# HOW TO COMPLETE THIS TASK
Where the records below reach the line containing "cs !! a' = None", start transcribing, and end with the line containing "(** Destroying a", exactly and with nothing else added.

[Collected data entries]

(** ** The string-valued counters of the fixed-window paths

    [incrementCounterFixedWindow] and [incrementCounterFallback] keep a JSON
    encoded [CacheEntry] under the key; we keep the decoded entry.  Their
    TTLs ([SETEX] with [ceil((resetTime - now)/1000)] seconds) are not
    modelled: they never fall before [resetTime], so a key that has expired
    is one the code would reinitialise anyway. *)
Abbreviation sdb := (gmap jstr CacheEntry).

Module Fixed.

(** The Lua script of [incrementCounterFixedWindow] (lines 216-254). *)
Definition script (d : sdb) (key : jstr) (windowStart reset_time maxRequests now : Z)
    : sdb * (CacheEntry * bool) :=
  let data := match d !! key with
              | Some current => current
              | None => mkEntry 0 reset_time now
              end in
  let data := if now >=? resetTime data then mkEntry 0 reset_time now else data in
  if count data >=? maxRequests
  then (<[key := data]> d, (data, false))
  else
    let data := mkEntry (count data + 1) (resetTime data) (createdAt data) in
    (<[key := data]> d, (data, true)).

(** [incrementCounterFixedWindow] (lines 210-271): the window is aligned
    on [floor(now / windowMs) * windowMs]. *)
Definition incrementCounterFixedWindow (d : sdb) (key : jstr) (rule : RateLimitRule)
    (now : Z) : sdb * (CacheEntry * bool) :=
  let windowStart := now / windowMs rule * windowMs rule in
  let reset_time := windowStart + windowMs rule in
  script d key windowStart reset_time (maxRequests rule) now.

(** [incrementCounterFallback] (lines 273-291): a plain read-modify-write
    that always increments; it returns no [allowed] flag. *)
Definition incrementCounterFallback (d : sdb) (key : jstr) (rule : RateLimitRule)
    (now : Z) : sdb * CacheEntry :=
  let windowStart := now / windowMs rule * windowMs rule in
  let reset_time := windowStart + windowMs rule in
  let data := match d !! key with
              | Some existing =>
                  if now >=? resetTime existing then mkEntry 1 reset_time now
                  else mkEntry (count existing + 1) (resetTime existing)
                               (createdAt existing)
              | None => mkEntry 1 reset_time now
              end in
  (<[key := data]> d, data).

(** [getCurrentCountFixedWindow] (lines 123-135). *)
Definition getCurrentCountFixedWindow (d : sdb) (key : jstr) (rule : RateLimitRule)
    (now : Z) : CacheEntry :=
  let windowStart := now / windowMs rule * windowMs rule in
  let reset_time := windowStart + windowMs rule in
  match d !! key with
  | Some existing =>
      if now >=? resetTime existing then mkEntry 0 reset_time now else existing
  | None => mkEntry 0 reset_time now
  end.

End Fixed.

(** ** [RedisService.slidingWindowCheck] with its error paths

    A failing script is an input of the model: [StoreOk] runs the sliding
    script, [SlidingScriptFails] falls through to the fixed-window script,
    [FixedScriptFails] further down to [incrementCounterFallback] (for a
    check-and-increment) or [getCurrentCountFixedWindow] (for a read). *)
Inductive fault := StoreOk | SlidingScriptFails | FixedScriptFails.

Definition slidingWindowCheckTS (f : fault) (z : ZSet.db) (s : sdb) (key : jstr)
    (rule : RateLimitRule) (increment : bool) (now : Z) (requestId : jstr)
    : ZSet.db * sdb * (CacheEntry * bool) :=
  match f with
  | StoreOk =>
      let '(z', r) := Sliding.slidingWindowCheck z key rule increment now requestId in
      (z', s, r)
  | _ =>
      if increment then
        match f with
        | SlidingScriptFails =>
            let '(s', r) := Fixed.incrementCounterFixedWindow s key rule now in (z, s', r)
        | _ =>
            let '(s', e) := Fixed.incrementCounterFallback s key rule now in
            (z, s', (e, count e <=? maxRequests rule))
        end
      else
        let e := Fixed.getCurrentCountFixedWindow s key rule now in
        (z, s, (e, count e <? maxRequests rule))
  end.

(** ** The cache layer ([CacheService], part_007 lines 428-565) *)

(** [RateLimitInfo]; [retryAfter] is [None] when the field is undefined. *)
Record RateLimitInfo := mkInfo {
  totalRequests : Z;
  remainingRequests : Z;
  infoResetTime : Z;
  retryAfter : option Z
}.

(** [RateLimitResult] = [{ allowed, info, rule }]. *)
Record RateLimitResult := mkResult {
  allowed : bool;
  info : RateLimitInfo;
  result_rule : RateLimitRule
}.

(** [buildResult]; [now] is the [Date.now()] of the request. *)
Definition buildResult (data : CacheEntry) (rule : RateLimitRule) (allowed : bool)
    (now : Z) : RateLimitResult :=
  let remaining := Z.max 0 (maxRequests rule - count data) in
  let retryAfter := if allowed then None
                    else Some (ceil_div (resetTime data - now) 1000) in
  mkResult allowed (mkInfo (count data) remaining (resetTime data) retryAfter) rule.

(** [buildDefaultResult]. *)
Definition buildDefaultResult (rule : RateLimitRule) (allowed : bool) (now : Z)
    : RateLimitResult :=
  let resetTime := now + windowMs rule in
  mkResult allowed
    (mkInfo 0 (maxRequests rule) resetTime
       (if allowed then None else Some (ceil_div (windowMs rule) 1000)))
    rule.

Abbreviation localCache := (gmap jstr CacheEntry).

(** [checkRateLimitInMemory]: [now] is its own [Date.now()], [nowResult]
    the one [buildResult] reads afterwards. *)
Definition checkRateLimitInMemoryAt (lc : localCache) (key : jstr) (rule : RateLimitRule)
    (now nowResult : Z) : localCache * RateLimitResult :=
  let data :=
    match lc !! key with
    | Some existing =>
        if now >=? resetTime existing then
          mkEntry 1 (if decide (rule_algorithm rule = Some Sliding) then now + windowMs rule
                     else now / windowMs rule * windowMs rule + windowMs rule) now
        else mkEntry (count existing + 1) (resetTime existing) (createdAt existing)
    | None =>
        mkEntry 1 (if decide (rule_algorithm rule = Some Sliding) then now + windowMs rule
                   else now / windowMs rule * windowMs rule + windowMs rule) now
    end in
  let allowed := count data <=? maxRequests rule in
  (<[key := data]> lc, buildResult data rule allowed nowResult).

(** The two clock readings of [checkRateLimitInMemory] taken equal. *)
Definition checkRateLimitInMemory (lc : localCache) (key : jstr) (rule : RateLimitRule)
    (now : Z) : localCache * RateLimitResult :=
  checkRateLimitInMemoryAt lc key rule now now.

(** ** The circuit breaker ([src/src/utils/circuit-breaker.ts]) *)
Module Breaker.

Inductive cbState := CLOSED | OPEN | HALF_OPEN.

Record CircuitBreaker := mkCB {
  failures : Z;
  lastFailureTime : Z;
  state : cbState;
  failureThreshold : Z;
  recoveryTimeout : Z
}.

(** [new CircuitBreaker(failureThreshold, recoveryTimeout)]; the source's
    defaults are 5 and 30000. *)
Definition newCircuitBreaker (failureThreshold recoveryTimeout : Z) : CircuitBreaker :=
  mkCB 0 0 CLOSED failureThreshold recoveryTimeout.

==

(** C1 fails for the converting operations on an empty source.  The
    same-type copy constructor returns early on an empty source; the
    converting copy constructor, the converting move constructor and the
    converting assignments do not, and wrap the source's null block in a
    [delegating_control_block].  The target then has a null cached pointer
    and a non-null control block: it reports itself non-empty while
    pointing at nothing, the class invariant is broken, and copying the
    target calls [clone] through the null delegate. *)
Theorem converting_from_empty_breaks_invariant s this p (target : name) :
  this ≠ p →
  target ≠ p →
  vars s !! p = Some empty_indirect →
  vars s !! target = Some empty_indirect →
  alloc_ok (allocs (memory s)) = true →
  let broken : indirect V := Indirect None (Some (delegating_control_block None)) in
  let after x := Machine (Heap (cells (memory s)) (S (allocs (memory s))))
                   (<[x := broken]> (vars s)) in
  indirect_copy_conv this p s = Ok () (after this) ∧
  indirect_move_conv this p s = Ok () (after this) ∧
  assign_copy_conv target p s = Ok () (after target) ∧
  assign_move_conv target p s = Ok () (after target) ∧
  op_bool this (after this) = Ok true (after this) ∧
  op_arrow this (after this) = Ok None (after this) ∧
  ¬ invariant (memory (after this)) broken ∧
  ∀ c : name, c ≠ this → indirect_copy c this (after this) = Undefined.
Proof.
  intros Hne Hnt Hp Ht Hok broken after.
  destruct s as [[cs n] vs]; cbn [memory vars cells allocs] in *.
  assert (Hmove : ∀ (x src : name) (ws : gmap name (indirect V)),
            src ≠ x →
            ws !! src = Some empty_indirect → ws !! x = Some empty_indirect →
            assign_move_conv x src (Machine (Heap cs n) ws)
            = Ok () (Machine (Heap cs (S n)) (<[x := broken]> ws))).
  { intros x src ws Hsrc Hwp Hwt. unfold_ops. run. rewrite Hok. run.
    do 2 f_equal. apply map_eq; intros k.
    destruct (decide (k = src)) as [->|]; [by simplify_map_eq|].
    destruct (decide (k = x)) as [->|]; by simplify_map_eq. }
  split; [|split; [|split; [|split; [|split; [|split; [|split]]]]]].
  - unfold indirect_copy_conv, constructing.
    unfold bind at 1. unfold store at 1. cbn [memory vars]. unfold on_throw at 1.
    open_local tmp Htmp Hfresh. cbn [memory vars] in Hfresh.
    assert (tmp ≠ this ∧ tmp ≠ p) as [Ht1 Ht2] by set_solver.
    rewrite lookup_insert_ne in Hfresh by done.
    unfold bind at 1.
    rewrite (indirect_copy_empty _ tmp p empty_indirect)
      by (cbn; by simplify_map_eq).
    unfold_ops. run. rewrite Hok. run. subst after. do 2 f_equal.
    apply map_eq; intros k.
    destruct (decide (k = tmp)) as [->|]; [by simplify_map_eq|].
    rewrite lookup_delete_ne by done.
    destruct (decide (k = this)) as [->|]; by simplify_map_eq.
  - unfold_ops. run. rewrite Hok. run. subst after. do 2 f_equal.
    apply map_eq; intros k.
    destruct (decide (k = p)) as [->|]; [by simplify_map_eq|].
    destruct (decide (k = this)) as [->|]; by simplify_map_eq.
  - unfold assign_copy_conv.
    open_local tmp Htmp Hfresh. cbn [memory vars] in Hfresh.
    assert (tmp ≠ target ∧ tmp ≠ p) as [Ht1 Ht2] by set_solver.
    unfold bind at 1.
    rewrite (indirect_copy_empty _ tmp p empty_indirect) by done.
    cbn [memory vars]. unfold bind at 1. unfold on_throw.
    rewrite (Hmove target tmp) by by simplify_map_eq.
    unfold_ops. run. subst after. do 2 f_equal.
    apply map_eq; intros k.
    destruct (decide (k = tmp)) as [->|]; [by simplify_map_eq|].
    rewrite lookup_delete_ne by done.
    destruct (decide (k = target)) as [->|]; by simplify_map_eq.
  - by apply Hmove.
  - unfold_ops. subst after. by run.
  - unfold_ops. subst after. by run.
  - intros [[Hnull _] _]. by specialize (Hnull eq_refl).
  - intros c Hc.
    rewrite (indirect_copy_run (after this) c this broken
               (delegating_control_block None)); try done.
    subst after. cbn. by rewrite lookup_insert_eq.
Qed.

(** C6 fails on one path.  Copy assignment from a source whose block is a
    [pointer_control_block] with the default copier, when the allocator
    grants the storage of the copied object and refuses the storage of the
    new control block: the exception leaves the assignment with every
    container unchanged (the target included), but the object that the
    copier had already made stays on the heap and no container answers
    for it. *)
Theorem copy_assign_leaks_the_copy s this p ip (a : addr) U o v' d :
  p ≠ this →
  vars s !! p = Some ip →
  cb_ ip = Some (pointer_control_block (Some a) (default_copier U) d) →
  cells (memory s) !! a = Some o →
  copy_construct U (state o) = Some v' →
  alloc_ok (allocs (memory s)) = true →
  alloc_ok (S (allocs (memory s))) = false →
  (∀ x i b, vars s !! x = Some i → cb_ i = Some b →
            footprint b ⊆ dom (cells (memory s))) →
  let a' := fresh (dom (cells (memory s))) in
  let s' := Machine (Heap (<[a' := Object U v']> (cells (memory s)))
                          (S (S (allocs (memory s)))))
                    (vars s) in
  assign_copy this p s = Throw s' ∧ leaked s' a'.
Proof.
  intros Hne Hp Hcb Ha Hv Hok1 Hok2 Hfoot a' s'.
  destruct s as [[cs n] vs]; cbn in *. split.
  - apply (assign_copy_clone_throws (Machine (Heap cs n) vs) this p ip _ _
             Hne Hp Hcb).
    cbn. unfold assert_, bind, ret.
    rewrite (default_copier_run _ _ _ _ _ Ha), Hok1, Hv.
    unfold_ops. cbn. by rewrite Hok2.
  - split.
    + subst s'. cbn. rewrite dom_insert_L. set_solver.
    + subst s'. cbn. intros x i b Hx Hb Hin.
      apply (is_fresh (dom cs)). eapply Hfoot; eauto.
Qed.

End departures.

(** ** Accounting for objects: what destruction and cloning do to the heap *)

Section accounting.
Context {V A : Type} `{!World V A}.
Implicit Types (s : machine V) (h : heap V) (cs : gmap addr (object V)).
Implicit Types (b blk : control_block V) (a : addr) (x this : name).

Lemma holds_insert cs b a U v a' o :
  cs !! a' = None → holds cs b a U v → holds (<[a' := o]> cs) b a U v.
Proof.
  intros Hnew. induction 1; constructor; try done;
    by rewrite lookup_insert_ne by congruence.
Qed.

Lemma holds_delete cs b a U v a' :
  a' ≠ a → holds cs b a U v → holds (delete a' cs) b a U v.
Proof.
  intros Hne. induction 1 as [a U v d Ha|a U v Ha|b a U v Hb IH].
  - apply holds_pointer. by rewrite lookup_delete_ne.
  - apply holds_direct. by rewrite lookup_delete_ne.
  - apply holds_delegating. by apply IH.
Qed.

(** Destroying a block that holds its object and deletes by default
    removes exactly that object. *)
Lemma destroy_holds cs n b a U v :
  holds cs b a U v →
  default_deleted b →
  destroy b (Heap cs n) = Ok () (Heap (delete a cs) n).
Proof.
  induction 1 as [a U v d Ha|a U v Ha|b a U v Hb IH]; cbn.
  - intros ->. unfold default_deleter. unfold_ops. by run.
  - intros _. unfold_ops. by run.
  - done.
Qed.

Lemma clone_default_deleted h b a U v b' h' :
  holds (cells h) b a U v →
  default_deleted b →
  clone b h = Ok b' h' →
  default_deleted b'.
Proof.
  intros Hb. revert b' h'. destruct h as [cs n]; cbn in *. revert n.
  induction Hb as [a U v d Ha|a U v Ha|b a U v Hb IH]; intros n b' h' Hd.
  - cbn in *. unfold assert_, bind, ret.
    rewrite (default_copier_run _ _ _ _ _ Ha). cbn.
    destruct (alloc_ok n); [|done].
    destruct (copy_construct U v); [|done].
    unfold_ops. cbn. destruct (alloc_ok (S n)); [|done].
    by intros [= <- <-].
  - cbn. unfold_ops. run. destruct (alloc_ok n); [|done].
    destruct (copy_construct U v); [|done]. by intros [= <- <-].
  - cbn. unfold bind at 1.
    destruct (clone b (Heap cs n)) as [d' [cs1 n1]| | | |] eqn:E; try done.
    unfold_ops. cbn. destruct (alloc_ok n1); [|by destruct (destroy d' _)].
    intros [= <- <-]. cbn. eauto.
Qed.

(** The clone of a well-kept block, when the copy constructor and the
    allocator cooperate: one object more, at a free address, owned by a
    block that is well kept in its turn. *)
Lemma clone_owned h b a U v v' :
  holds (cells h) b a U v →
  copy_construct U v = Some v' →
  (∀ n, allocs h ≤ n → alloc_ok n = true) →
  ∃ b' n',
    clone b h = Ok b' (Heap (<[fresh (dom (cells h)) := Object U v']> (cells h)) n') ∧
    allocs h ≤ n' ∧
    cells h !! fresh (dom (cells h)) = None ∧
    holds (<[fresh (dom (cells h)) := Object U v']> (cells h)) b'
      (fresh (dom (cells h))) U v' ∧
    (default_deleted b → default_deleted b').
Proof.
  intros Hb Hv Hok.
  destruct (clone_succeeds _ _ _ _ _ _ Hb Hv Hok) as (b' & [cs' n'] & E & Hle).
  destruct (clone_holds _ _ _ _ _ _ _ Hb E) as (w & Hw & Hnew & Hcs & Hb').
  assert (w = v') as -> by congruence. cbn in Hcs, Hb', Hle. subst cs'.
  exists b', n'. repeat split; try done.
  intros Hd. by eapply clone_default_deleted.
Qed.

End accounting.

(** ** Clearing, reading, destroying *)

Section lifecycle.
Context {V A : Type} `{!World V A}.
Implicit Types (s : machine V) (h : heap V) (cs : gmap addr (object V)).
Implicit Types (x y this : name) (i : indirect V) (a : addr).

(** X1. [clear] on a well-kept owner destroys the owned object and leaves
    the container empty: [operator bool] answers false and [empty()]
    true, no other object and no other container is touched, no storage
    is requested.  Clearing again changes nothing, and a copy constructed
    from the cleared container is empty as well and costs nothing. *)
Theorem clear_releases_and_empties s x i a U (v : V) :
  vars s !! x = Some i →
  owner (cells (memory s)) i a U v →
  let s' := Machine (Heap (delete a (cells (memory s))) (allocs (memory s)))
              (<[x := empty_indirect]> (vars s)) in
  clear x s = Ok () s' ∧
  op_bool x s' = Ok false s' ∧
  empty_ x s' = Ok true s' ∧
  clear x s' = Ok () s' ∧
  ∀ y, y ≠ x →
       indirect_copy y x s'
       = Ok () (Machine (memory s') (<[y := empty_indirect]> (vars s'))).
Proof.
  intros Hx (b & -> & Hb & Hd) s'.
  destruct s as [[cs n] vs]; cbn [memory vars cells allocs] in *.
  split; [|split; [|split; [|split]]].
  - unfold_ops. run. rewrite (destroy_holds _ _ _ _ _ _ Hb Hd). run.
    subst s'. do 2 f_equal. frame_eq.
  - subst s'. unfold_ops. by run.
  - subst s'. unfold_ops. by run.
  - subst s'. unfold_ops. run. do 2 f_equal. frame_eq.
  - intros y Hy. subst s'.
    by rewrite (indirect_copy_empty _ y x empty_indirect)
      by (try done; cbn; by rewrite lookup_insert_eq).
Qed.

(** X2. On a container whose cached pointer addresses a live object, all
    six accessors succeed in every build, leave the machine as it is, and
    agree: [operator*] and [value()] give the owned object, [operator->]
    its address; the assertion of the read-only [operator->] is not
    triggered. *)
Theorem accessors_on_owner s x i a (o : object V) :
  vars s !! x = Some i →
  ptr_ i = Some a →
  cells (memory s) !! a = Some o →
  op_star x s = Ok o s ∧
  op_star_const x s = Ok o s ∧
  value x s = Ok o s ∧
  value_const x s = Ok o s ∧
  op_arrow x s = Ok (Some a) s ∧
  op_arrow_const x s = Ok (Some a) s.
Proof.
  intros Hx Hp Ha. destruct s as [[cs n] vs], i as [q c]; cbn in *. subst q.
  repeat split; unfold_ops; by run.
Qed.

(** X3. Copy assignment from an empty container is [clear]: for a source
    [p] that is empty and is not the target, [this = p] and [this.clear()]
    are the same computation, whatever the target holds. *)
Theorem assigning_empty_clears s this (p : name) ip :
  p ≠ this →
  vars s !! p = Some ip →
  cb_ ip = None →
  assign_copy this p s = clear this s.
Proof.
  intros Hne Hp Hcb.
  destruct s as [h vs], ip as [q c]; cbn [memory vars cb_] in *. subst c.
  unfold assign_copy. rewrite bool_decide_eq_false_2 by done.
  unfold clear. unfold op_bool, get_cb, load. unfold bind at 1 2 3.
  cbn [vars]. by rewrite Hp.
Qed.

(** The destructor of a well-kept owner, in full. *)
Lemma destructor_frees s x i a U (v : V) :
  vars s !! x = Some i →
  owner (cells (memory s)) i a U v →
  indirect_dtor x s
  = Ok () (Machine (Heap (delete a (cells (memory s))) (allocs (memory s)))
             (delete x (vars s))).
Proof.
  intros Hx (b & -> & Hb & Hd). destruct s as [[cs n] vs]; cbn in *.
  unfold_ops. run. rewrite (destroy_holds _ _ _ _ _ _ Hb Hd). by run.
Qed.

# ANSWER SECTION
  cs !! a' = None → holds cs b a U v → holds (<[a' := o]> cs) b a U v.
Proof.
  intros Hnew. induction 1; constructor; try done;
    by rewrite lookup_insert_ne by congruence.
Qed.

Lemma holds_delete cs b a U v a' :
  a' ≠ a → holds cs b a U v → holds (delete a' cs) b a U v.
Proof.
  intros Hne. induction 1 as [a U v d Ha|a U v Ha|b a U v Hb IH].
  - apply holds_pointer. by rewrite lookup_delete_ne.
  - apply holds_direct. by rewrite lookup_delete_ne.
  - apply holds_delegating. by apply IH.
Qed.

(** Destroying a block that holds its object and deletes by default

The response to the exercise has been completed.